(Data excerpts Opens)
Lemma parked_implies_held_witness :
  let c := after (semaphore true) exhausted (initial 2 sem2) in
  GetCount (prim c.1) < 2 /\ exists t' th', c.2 !! t' = Some th' /\ 0 < held th'.
Proof.
  apply (parked_implies_held 2 0 sem2 2 _ _ 1 (mkThread (FAcquire 1 (AWait 0)) 0 0));
    [by vm_compute|reflexivity| |by_decide|by_eval|by_decide].
  apply after_reach; [by_decide|by_eval].
Defined.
(Data excerpts Closes)
Exercise directions ->
Where does the string "apply" appear in the records? Copy every line that holds it.

Result for this exercise ->
  apply (parked_implies_held 2 0 sem2 2 _ _ 1 (mkThread (FAcquire 1 (AWait 0)) 0 0));
  apply after_reach; [by_decide|by_eval].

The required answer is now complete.